Argininosuccinate (ASA) lyase deficiency results in defective cleavage of ASA. This leads to an accumulation of ASA in cells and an excessive excretion of ASA in urine. In virtually all respects, this disorder shares the characteristics of other urea cycle defects.[1] The most important characteristic of ASA lyase deficiency is its propensity to cause hyperammonemia in affected individuals. See the image below.
The hepatic urea cycle is the major route for waste nitrogen disposal; nitrogen generation results chiefly from protein and amino acid metabolism. Low-level synthesis of certain cycle intermediates in extrahepatic tissues makes a small contribution to waste nitrogen disposal. A portion of the cycle is mitochondrial in nature; mitochondrial dysfunction may impair urea production and may result in hyperammonemia. Overall, the cycle’s activity is regulated by the rate of synthesis of N -acetylglutamate, the enzyme activator that initiates incorporation of ammonia into the cycle.
The rate-limiting step is carbamoyl phosphate synthetase (CPS) disposal of waste nitrogen. However, in patients with a genetic deficiency in an additional enzyme in the cycle (other than CPS), the deficient enzyme becomes rate limiting. This occurs in patients with argininosuccinic aciduria, despite the fact that formation of this substance ensures incorporation of the 2 waste nitrogen molecules normally found in urea. Although failure to release the arginine limits the cycle rate and slows hepatic regeneration of the distal intermediates of the cycle, this is unlikely to entirely explain the clinical findings, because ASA is excreted by the kidney at a rate practically equivalent to the glomerular filtration rate (GFR).[2, 3, 4]
A potential alternative is that the inability to release arginine from ASA leads to arginine deficiency, in turn restricting both protein and nitric oxide synthesis, the latter exposing tissues to damage from oxide radical damage.
Whether ASA itself causes a degree of toxicity due to hepatocellular accumulation is unknown; such an effect could help explain hyperammonemia development in affected individuals. Regardless, the name of the disease is derived from the rapid clearance of ASA in urine, although elevated levels of ASA can be found in plasma. Hyperammonemia in this disease manifests with the typical findings and carries all of the attendant consequences associated with other urea cycle diseases.
United States
ASA lyase deficiency is rare,, affecting an estimated 1 in 70,000 live births. It is the second-most common urea cycle disorder.[5] As with other disorders in this category, this deficiency can manifest in neonates or later in life, and true incidence cannot be cited without population screening data.[6]
International
The Druze community in Israel has a carrier frequency of 1:41.[7] According a study of urea cycle diseases in Finland, 20 cases of ASA lyase deficiency had been reported by 2007.[8]

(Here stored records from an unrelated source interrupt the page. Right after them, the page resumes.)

(* ===== verification/IcmpLoop.v ===== *)
(** * The reader of the raw socket ([icmpReplyLoop] of [src/nat64/icmp.go])

    The loop around the handling of one message (IcmpEcho.v, IcmpQuote.v): the read
    deadline, the back-off on errors, and how it ends at a shutdown, which
    [cleanupSessions] (service.go) announces by setting [icmpClosed] before it closes
    the socket. The answers of the socket and the time they take are the events. *)

From S2P Require Import Prelude NetIP IcmpEcho.

#[local] Open Scope Z_scope.

(** ** The loop *)

Definition second : Z := 1000000000.
Definition readDeadline : Z := second.
Definition errorBackoff : Z := 100000000.

(** What [ReadFrom] returns. *)
Inductive rawRead :=
  | RawMessage (peer : option IP) (raw : bytes)
  | RawDeadline                                  (* [os.ErrDeadlineExceeded] *)
  | RawFailed.

(** One round: the time in [ReadFrom], what it returned, whether [icmpClosed] is set
    and the socket closed then, and the time the handling of a message takes. *)
Record rawRound := mkRound { waited : Z; result : rawRead; closedThen : bool; socketClosed : bool; worked : Z }.

Record rawOutcome := mkOutcome { handled : list replyAction; elapsed : Z; returned : bool }.

Section loop.
Context (parseEcho : bytes → option (Z * Z * bytes)).

(** The rest after a round that lasted [d] and handled [acts]. *)
Definition after (acts : list replyAction) (d : Z) (o : rawOutcome) : rawOutcome :=
  mkOutcome (acts ++ handled o) (d + elapsed o) (returned o).

(** [None] is a panic. *)
Fixpoint rawLoop (rounds : list rawRound) : option rawOutcome :=
  match rounds with
  | [] => Some (mkOutcome [] 0 false)
  | r :: rounds =>
      match result r with
      | RawMessage peer raw =>
          act ← icmpReplyLoop parseEcho peer raw;
          after [act] (waited r + worked r) <$> rawLoop rounds
      | RawDeadline =>
          if closedThen r then Some (mkOutcome [] (waited r) true) else after [] (waited r) <$> rawLoop rounds
      | RawFailed =>
          if closedThen r then Some (mkOutcome [] (waited r) true) else after [] (waited r + errorBackoff) <$> rawLoop rounds
      end
  end.

(** ** The socket *)

(** A read blocks until a message, an error or its deadline. *)
Definition roundOk (r : rawRound) : Prop :=
  0 <= waited r ∧ 0 <= worked r ∧ (result r = RawDeadline → readDeadline <= waited r).

(** The flag is set before the socket is closed, and a read that starts on the closed
    socket fails. *)
Fixpoint closesOnce (rounds : list rawRound) : Prop :=
  match rounds with
  | r :: (r' :: _) as rest =>
      (socketClosed r = true → closedThen r' = true ∧ result r' = RawFailed) ∧ closesOnce rest
  | _ => True
  end.

Definition isError (r : rawRound) : bool := match result r with RawMessage _ _ => false | _ => true end.
Definition ends (r : rawRound) : bool := isError r && closedThen r.

(** The rounds up to the one that ends the loop. *)
Fixpoint live (rounds : list rawRound) : list rawRound :=
  match rounds with
  | [] => []
  | r :: rounds => if ends r then [] else r :: live rounds
  end.

Definition messages (rounds : list rawRound) : list (option IP * bytes) :=
  omap (λ r, match result r with RawMessage peer raw => Some (peer, raw) | _ => None end) rounds.

Lemma reply_some peer raw : ∃ a, icmpReplyLoop parseEcho peer raw = Some a.
Proof.
  unfold icmpReplyLoop. destruct (Nat.ltb_spec (length raw) 8); [by eexists|]. destruct peer as [ip|]; [|by eexists].
  destruct (To4 ip); [|by eexists]. destruct (idx_some raw 0) as [v ->]; [lia|]. cbn [mbind option_bind].
  destruct (v =? 0); by eexists.
Qed.

(** The loop returns when a read fails with [icmpClosed] set and in no other way;
    every message before that is handled once, in order, without a panic; and rounds
    that fail take a tenth of a second each at least, so that no error makes the loop
    spin. *)
Lemma rawLoop_spec rounds : Forall roundOk rounds → ∃ o, rawLoop rounds = Some o ∧
  returned o = existsb ends rounds ∧
  Forall2 (λ m a, icmpReplyLoop parseEcho m.1 m.2 = Some a) (messages (live rounds)) (handled o) ∧
  errorBackoff * Z.of_nat (length (List.filter isError (live rounds))) <= elapsed o.
Proof.
  assert (Hb : 0 <= errorBackoff <= readDeadline) by (unfold errorBackoff, readDeadline, second; lia).
  induction 1 as [|r rounds (Hw & Hk & Hd) _ (o & Ho & Hr & Hm & Ht)].
  { eexists. split; [done|]. split; [done|]. split; [constructor|]. cbn. lia. }
  assert (He : isError r = match result r with RawMessage _ _ => false | _ => true end) by done.
  assert (Hx : ends r = isError r && closedThen r) by done.
  cbn [rawLoop existsb live]. rewrite Hx, He. destruct (result r) as [peer raw| |] eqn:E; cbn [andb orb].
  - destruct (reply_some peer raw) as [a Ha]. rewrite Ha, Ho. cbn [mbind option_bind fmap option_fmap option_map]. eexists. split; [done|].
    cbn [after returned handled elapsed app]. split; [done|]. unfold messages. cbn [omap list_omap]. rewrite E. split; [by constructor|].
    cbn [List.filter]. rewrite He. lia.
  - destruct (closedThen r); cbn [orb].
    { eexists. split; [done|]. cbn. split; [done|]. split; [constructor|lia]. }
    rewrite Ho. eexists. split; [done|]. cbn [after returned handled elapsed app]. split; [done|]. unfold messages. cbn [omap list_omap]. rewrite E.
    split; [done|]. cbn [List.filter]. rewrite He. cbn [length]. specialize (Hd eq_refl). lia.
  - destruct (closedThen r); cbn [orb].
    { eexists. split; [done|]. cbn. split; [done|]. split; [constructor|lia]. }
    rewrite Ho. eexists. split; [done|]. cbn [after returned handled elapsed app]. split; [done|]. unfold messages. cbn [omap list_omap]. rewrite E.
    split; [done|]. cbn [List.filter]. rewrite He. cbn [length]. lia.
Qed.

(** After the socket was closed, at most the message of one read is still handled:
    the read that follows it ends the loop if it has not ended before. *)
Lemma rawLoop_stops before r r' rest : closesOnce (before ++ r :: r' :: rest) → socketClosed r = true →
  existsb ends (before ++ [r; r']) = true.
Proof.
  intros Hc Hr. rewrite existsb_app. apply orb_true_iff. right. cbn. unfold ends, isError.
  assert (Hx : closesOnce (r :: r' :: rest)).
  { clear Hr. revert Hc. induction before as [|b before IH]; [done|]. destruct before; cbn [app]; intros [_ Hx]; by apply IH. }
  destruct Hx as [Hx _]. destruct (Hx Hr) as [-> ->]. by rewrite andb_true_r, orb_true_r.
Qed.
End loop.

(** An echo reply, a quiet second, a failing read, and the shutdown. *)
Example rawLoop_ex :
  rawLoop (λ _, Some (7, 1, [])) [mkRound 5 (RawMessage (Some [192; 0; 2; 1]) (make 8)) false false 2; mkRound second RawDeadline false false 0;
    mkRound 1 RawFailed false false 0; mkRound 0 RawFailed true true 0] =
  Some (mkOutcome [REchoReply [192; 0; 2; 1] 7 1 []] 1100000008 true).
Proof. vm_compute. reflexivity. Qed.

ASA lyase deficiency is associated with high mortality and morbidity rates. Failure to suspect hyperammonemia and to obtain blood ammonia levels results in certain morbidity and, likely, death because routine laboratory test findings are unrevealing.
Inherited as an autosomal recessive trait, argininosuccinic aciduria affects both sexes equally.
Prognosis is guarded.
Although intellectual impairment is the rule, even among patients who receive excellent and timely treatment, some patients with ASA lyase deficiency reportedly develop normally.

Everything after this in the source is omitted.